What you are asked to do — Go through the material below and return each line with the string "trimStart" in it.
---- The input
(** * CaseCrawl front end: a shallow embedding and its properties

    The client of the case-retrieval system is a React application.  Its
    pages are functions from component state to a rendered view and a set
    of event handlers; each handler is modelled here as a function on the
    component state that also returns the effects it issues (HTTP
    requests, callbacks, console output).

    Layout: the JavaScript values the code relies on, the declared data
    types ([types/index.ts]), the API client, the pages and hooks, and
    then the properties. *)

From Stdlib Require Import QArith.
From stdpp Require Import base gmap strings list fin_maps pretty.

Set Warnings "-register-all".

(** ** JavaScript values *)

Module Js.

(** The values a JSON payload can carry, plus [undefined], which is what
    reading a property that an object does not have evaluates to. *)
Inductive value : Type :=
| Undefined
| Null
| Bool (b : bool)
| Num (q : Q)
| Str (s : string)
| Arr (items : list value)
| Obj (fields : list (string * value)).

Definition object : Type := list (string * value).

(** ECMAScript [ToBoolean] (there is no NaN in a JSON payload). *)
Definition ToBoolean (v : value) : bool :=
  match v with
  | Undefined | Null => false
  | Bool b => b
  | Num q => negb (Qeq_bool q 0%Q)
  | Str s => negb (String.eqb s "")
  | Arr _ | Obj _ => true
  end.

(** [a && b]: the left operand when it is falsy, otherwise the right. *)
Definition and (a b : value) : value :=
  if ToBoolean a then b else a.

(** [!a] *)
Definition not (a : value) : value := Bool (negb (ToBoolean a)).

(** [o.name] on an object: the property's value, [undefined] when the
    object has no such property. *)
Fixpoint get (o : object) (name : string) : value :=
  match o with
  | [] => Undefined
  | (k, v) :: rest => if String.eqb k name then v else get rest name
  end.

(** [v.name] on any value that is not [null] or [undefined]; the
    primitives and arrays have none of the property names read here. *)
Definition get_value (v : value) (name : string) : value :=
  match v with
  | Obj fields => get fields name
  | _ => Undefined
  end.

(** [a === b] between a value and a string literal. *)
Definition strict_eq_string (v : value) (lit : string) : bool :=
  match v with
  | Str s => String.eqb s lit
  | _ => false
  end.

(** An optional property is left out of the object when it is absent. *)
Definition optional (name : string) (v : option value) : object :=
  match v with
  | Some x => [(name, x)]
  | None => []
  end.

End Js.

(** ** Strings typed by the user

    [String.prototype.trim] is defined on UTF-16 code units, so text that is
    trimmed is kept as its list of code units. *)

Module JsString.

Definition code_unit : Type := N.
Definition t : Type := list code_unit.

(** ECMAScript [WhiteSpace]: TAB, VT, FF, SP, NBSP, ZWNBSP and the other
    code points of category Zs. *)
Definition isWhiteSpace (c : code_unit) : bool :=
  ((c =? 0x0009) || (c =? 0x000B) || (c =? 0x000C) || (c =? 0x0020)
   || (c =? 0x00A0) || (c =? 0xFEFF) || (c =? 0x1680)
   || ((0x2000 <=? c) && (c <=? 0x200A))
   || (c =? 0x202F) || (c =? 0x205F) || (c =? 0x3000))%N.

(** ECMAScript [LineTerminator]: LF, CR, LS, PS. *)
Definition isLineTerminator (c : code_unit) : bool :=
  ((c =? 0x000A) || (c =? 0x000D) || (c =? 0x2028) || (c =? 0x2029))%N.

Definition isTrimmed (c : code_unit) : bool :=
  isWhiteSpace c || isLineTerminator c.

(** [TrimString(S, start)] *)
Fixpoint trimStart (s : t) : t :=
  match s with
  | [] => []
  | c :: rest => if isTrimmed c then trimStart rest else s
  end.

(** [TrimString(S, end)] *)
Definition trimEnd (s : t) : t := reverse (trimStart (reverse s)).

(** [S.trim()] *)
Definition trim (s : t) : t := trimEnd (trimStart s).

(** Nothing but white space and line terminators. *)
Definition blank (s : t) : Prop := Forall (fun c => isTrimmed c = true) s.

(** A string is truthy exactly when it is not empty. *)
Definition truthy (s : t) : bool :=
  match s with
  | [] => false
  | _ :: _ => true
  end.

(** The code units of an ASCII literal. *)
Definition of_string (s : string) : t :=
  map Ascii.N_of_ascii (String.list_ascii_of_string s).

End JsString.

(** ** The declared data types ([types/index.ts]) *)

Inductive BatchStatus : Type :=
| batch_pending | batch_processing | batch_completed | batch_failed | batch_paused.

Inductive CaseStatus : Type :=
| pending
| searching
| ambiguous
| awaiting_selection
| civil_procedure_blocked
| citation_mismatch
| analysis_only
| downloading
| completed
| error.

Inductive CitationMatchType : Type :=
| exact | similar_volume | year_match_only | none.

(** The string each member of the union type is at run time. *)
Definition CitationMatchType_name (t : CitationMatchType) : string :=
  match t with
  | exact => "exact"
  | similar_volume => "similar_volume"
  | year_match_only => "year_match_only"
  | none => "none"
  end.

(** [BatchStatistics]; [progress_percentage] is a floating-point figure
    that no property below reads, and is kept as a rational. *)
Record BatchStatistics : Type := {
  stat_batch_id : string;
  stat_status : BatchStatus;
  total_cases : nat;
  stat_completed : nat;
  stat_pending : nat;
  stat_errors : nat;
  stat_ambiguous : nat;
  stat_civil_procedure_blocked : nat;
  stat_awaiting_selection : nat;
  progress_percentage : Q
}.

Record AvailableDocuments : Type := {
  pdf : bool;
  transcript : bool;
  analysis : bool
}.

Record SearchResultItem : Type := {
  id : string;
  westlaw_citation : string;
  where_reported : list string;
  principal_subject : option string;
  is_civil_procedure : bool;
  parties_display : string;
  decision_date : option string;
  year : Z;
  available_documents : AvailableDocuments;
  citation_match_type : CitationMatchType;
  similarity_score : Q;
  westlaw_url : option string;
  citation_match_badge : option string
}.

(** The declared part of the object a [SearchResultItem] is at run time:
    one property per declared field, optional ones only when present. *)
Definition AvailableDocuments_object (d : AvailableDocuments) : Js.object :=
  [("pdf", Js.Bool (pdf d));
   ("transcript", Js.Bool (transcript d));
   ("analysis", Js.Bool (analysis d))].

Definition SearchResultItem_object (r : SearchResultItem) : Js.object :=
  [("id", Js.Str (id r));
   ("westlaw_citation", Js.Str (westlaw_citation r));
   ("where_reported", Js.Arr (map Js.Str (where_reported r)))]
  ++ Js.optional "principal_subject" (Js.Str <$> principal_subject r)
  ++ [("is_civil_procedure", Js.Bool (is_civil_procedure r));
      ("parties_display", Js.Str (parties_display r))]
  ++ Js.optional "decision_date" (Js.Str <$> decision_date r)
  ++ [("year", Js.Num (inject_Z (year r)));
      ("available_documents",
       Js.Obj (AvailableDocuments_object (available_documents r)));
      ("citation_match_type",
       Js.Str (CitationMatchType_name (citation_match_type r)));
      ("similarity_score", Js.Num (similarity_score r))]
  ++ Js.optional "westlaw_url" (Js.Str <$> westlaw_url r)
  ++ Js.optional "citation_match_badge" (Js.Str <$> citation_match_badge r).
--------
---- The input
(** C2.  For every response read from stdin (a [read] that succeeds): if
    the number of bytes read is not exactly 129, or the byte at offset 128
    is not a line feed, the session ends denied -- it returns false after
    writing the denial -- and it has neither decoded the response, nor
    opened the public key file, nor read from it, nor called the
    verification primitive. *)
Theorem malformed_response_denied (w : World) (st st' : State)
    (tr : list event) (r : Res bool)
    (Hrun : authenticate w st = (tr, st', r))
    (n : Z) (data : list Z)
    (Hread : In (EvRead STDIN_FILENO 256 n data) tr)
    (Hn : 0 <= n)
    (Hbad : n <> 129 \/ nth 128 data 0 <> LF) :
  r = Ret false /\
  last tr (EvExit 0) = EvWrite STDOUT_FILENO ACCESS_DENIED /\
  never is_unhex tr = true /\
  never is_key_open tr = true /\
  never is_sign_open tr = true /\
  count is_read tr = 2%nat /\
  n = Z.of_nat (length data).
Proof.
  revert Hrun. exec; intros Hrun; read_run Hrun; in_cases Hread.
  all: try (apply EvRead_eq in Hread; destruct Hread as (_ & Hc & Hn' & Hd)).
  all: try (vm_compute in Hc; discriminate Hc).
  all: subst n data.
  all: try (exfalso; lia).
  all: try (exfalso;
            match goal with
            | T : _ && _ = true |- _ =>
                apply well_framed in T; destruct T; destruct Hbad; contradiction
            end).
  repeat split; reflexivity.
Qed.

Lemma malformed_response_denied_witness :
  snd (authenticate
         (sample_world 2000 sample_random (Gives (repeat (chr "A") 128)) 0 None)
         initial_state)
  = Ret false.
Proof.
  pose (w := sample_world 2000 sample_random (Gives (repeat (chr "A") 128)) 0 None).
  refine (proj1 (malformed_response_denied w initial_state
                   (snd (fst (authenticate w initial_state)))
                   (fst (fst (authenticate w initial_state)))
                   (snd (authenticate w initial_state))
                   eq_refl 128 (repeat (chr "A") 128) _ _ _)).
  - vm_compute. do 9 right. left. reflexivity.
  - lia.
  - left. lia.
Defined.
--------
Solved exercise —
Fixpoint trimStart (s : t) : t :=
  | c :: rest => if isTrimmed c then trimStart rest else s
Definition trimEnd (s : t) : t := reverse (trimStart (reverse s)).
Definition trim (s : t) : t := trimEnd (trimStart s).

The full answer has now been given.